Doctors remain baffled by concussion-like symptoms that manifested in US government personnel while they were on assignment in Havana, Cuba. Their findings are laid out in a comprehensive medical report published Wednesday on what they found when they examined the patients. CNN first reported on the “acoustic attacks” in August.

According to the study, published in the medical journal JAMA, 21 workers sought medical attention beginning in late 2016 after suspected exposure to “auditory and sensory phenomena in their homes or hotel rooms.”

The 10 men and 11 women reported hearing sounds including “buzzing,” “grinding metal,” “piercing squeals” and “humming.”

“The sounds were often associated with pressurelike or vibratory sensory stimuli,” according to the report. “The sensory stimuli were likened to air ‘baffling’ inside a moving car with the windows partially rolled down.”

Doctors at the University of Pennsylvania, who authored the study and treated some of the personnel, said “individuals reported a similar constellation of neurological symptoms resembling brain injury.” In other words, they suffered symptoms of concussion without having a head injury.

More specifically, the patients reported problems with cognition, balance, eyesight, hearing, sleeping and headaches.
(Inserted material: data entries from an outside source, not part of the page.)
(* ===== verification/MessagesSpec.v ===== *)
(** * What the Anthropic machine streams can be collected

    The same question as for Chat, for the second protocol machine: which of
    the transcripts that [Messages] streams without an error does the
    [Collector] assemble into a message. Every handler keeps the relation of
    [MessagesSim]; the end-to-end statement follows by induction on the
    events, and the transcripts it excludes are shown to be refused. *)
From S2P Require Import Prelude Errors Usage Sse SseStream Domain Structured Collector Schema SchemaSpec.
From S2P Require Import CollectorSpec Pipeline ChatWire ToolCalls Messages MessagesSim.
Import AssistantEvent.

Section Handlers.
Context {JS : JsonSyntax} {SE : SchemaEngine} {MS : MessagesSyntax}.
Context (F : ResponseFormat) (all : list AssistantEvent).
Hypothesis Hall : collectable F all.
Abbreviation ordered := (text_in_order all).
Abbreviation Sim := (bsim ordered).

(** The text buffered for validation is the text streamed. *)
Definition buffers (evs : list AssistantEvent) (t : StructuredTerminal) : Prop :=
  st_format t = F /\ st_limits t = schema_limits_official /\
  (F <> FText -> st_text_buffer t = Some (answer_text evs)).

Lemma answer_text_app evs es : answer_text (evs ++ es) = answer_text evs +:+ answer_text es.
Proof. unfold answer_text. by rewrite omap_app, str_concat_app. Qed.

Lemma buffers_quiet evs es t : buffers evs t -> answer_text es = EmptyString -> buffers (evs ++ es) t.
Proof.
  intros (H1 & H2 & H3) He. split_and!; try done. intros Hne.
  by rewrite answer_text_app, He, str_app_nil_r, H3.
Qed.

(** The parts of a machine that only block events change. *)
Definition same_core (m m' : MessagesStateMachine) : Prop :=
  a_phase m' = a_phase m /\ a_blocks m' = a_blocks m /\ a_finish_reason m' = a_finish_reason m.
Definition same_counts (m m' : MessagesStateMachine) : Prop :=
  a_next_content_index m' = a_next_content_index m /\ a_tool_calls m' = a_tool_calls m.

(** ** Auxiliary operations *)
Lemma allocate_ok (Q : Z -> _ -> Prop) m :
  (a_next_content_index m + 1 <= U32_MAX ->
   Q (a_next_content_index m) (set_a_next_content_index (a_next_content_index m + 1) m)) ->
  wp_ok allocate_content_index Q m.
Proof.
  intros H. unfold allocate_content_index. wp_step. wp_step. wp_step. wp_step.
  destruct (u32_checked_add _ _) as [n|] eqn:E; [|exact I]. apply checked_Some in E as [-> Hr].
  cbn. wp_step. wp_step. wp_step. apply H. lia.
Qed.

Lemma push_text_ok evs pre i text m :
  buffers (evs ++ pre) (a_terminal m) -> answer_text pre = EmptyString ->
  wp_ok (push_text i text) (fun es m' =>
    es = (if str_is_empty text then [] else [TextDelta i text]) /\
    same_core m m' /\ same_counts m m' /\ buffers (evs ++ pre ++ es) (a_terminal m')) m.
Proof.
  intros Hb Hpre. unfold push_text. wp_step. wp_step. wp_step. wp_step. destruct (ok_or _ _); [|exact I].
  wp_step. wp_step. wp_step. wp_step. wp_step. unfold on_terminal. wp_step.
  eapply wp_mono; [apply push_answer_text_ok| |done]. intros [] t (Hbuf & Hf & Hl & _). wp_step.
  split; [done|]. split; [done|]. split; [done|]. destruct Hb as (H1 & H2 & H3). cbn [a_terminal set_a_terminal set_a_answer_text_bytes] in *.
  split_and!; [congruence|congruence|]. intros Hne. rewrite Hbuf. cbn. rewrite (H3 Hne). cbn.
  rewrite app_assoc, (answer_text_app (evs ++ pre)). f_equal. f_equal.
  destruct (str_is_empty text) eqn:E; cbn; [|by rewrite str_app_nil_r]. by destruct text.
Qed.

Lemma push_thinking_ok i text m :
  wp_ok (push_thinking i text) (fun es m' =>
    es = (if str_is_empty text then [] else [ThinkingDelta i text]) /\
    same_core m m' /\ same_counts m m' /\ a_terminal m' = a_terminal m) m.
Proof.
  unfold push_thinking. wp_step. wp_step. wp_step. wp_step. destruct (ok_or _ _); [|exact I].
  wp_step. wp_step. wp_step. wp_step. wp_step. done.
Qed.

(** Text deltas arrive in the order of their blocks. *)
Lemma delta_order evs i d post :
  all = evs ++ TextDelta i d :: post -> ordered ->
  forall j, j ∈ omap text_delta_index evs -> j <= i.
Proof.
  intros E. unfold text_in_order. rewrite E, omap_app. cbn. intros Hs j Hj.
  eapply StronglySorted_app_1_elem_of; [exact Hs|done|set_solver].
Qed.

(** Calls have distinct ids and wire indexes. *)
Lemma start_distinct evs i w id post :
  all = evs ++ ToolCallStart i w (Some id) :: post -> id ∉ tool_ids evs /\ w ∉ tool_wires evs.
Proof.
  intros E. pose proof (co_ids _ _ Hall) as Hi. pose proof (co_wires _ _ Hall) as Hw.
  unfold tool_ids, tool_wires in *. rewrite E, omap_app in Hi. rewrite E, omap_app in Hw. cbn in Hi, Hw.
  apply NoDup_app in Hi as (_ & Hi & _). apply NoDup_app in Hw as (_ & Hw & _). set_solver.
Qed.

(** ** Starting a block *)

(** [es] is accepted and leaves block [b] open at any free wire index. *)
Definition opens (evs : list AssistantEvent) (m : MessagesStateMachine) (c : Collector)
    (w : Z) (r : list AssistantEvent * BlockState) (m' : MessagesStateMachine) : Prop :=
  same_core m m' /\ buffers (evs ++ r.1) (a_terminal m') /\
  Forall (fun e => is_detailed e = false) r.1 /\
  forall post, all = evs ++ r.1 ++ post ->
    exists c', accept_all r.1 c = Ok c' /\
      Sim (evs ++ r.1) (<[w := r.2]> (a_blocks m)) (a_next_content_index m') (a_tool_calls m') c'.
More than half needed to be prescribed medication in order to sleep or to deal with headaches. Many were, at least for a period of time, unable to return to work.

The report found “audible or sensory phenomena” were from an unknown source but came from a specified direction. In conclusion, the authors say their study raises “concern about a new mechanism for possible acquired brain injury from an exposure of unknown origin.”